A DEEP LEARNING BASED EXPERIMENT ON FOREST WILDFIRE DETECTION IN MACHINE VISION COURSE
DOI:
https://doi.org/10.5281/zenodo.19510290Keywords:
Deep Learning, Forest Wildfire Detection, Machine Vision, Convolutional Neural Network (CNN), Image Classification, Smoke Detection, Computer Vision, Disaster Management, Real-Time Monitoring, Environmental ProtectionAbstract
Forest wildfires pose a significant threat to ecosystems, wildlife, human life, and property, causing severe environmental and economic damage worldwide. Early detection of wildfires is crucial to minimize their impact and enable timely intervention. Traditional wildfire detection methods, such as satellite monitoring and manual surveillance, often suffer from delays, limited accuracy, and high operational costs. To address these challenges, this project proposes a deep learning-based approach for forest wildfire detection using machine vision techniques. The system leverages Convolutional Neural Networks (CNNs) to automatically identify fire and smoke patterns from images and video streams in real time. The proposed model is trained on a dataset containing labeled images of forest environments with and without wildfire occurrences. Preprocessing techniques such as image resizing, normalization, and data augmentation are applied to improve model performance and generalization. The deep learning model extracts spatial features from input images and classifies them into fire or non-fire categories with high accuracy. Additionally, the system can be integrated with surveillance cameras or drones for continuous monitoring of forest areas.
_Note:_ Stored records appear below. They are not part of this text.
Lemma write_cases alloc i input c :
  zlen (data c) ≤ BUFFER_CAPACITY →
  let '(c', res) := write alloc i input c in
  match res with
  | Ok n =>
      require_ready c i Write = Ok tt ∧
      c' = mkChannel (data c ++ take (Z.to_nat n) input) (descriptions c) (last_id c) ∧
      n = Z.min (zlen input) (BUFFER_CAPACITY - zlen (data c)) ∧
      (zlen input ≤ PIPE_BUF → n = zlen input) ∧
      (input ≠ [] → has_access c Read = true ∧ 0 < n)
  | Err e => c' = c
  end.
Proof.
  intros Hcap. unfold write. destruct (require_ready c i Write) as [[]|e]; [|done].
  case_bool_decide as Ei.
  { subst. simpl. rewrite app_nil_r. change (zlen []) with 0.
    split_and!; try done; [by destruct c|lia]. }
  destruct (has_access c Read); simpl; [|done]. destruct (_ || _) eqn:Eb; [done|].
  destruct alloc; [|done]. assert (0 < zlen input).
  { destruct input; [done|]. rewrite zlen_cons. pose proof (zlen_nonneg input). lia. }
  split_and!; [done|done|done|intros; lia|]. intros _. split; [done|lia].
Qed.

Lemma read_wf c i out : wf c → wf (read c i out).1.1.
Proof.
  intros Hc. pose proof (read_cases c i out) as H. destruct (read c i out) as [[c' out'] [n|e]].
  - destruct H as (_ & _ & _ & -> & _). apply wf_set_data; [done| |].
    + destruct Hc. unfold zlen in *. rewrite length_drop. lia.
    + intros E. rewrite (wf_empty _ Hc E). by destruct n.
  - by destruct H as (-> & _).
Qed.

Lemma write_wf alloc i input c : wf c → wf (write alloc i input c).1.
Proof.
  intros Hc. pose proof (write_cases alloc i input c (wf_data _ Hc)) as H.
  destruct (write alloc i input c) as [c' [n|e]]; [|by subst].
  destruct H as (Hr & -> & Hn & _). apply wf_set_data; [done| |].
  - pose proof (wf_data _ Hc). rewrite zlen_app. unfold zlen in *. rewrite length_take. lia.
  - intros E. apply require_ready_Ok in Hr as (e & He & _). apply description_Ok in He as [He _].
    rewrite E in He. by apply elem_of_nil in He.
Qed.

Lemma close_cases i c :
  let '(c', res) := close i c in
  match res with
  | Ok _ => (∃ e, id e = i ∧ descriptions c ≡ₚ e :: descriptions c') ∧ last_id c' = last_id c ∧
            data c' = if bool_decide (descriptions c' = []) then [] else data c
  | Err e => c' = c
  end.
Proof.
  unfold close. destruct (iter_position _ _) as [k|] eqn:E; [|done].
  apply iter_position_Some in E as (e & He & Hi & _). split_and!; try done.
  exists e. split; [lia|]. simpl. by rewrite swap_remove_perm.
Qed.

Lemma close_wf i c : wf c → wf (close i c).1.
Proof.
  intros [H1 H2 H3 H4 H5 H6 H7 H8]. pose proof (close_cases i c) as H.
  destruct (close i c) as [c' [u|e]]; [|by subst]. destruct H as ((e & _ & Hp) & Hl & Hd). simpl.
  assert (∀ x, x ∈ descriptions c' → x ∈ descriptions c) as Hsub by (intros x; rewrite Hp; by right).
  split.
  - rewrite Hd. case_bool_decide; [done|lia].
  - rewrite Hp in H2. by apply NoDup_cons in H2 as [_ H2].
  - intros x Hx. rewrite Hl. by apply H3, Hsub.
  - by rewrite Hl.
  - unfold zlen in *. rewrite Hp in H5. simpl in H5. lia.
  - intros E. rewrite Hd. by rewrite bool_decide_eq_true_2.
  - intros x x' Hx Hx'. apply H7; by apply Hsub.
  - intros x x' Hx Hx'. apply H8; by apply Hsub.
Qed.

Lemma update_status_flags_wf i mask flags c : wf c → wf (update_status_flags i mask flags c).1.
Proof.
  intros [H1 H2 H3 H4 H5 H6 H7 H8]. unfold update_status_flags.
  destruct (iter_position _ _) as [k|] eqn:E; [|done]. simpl. set (f := λ e, mkDescription _ _ _ _ _).
  assert (∀ x, x ∈ alter f k (descriptions c) → ∃ y, y ∈ descriptions c ∧ id x = id y ∧
            access x = access y ∧ ready x = ready y ∧ writer_seen x = writer_seen y) as Hx.
  { intros x (j & Hj)%list_elem_of_lookup. rewrite list_lookup_alter in Hj. case_decide.
    - apply fmap_Some in Hj as (y & Hy & ->). exists y. split; [by eapply list_elem_of_lookup_2|done].
    - exists x. split; [by eapply list_elem_of_lookup_2|done]. }
  split; simpl; try done.
  - assert (id <$> alter f k (descriptions c) = id <$> descriptions c) as ->; [|done].
    apply list_eq. intros j. rewrite !list_lookup_fmap, list_lookup_alter.
    case_decide; [subst|done]. by destruct (descriptions c !! j).
  - intros x (y & Hy & -> & _)%Hx. by apply H3.
  - unfold zlen. by rewrite length_alter.
  - intros En. apply H6. apply nil_length_inv. by rewrite <- (length_alter f _ k), En.
  - intros x x' (y & Hy & _ & -> & -> & _)%Hx (y' & Hy' & _ & -> & _)%Hx. by apply H7.
  - intros x x' (y & Hy & _ & -> & _ & ->)%Hx (y' & Hy' & _ & -> & _)%Hx. by apply H8.
Qed.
The use of machine vision enables faster detection compared to traditional approaches, significantly reducing response time. The performance of the model is evaluated using metrics such as accuracy, precision, recall, and F1-score, demonstrating its effectiveness in identifying wildfire events under different environmental conditions. Experimental results indicate that the proposed system achieves high detection accuracy and robustness, even in challenging scenarios such as varying lighting and smoke density. This project highlights the potential of deep learning and computer vision in enhancing disaster management systems. By providing an automated, efficient, and scalable solution, the system contributes to early wildfire detection and prevention, ultimately helping to protect natural resources and human lives.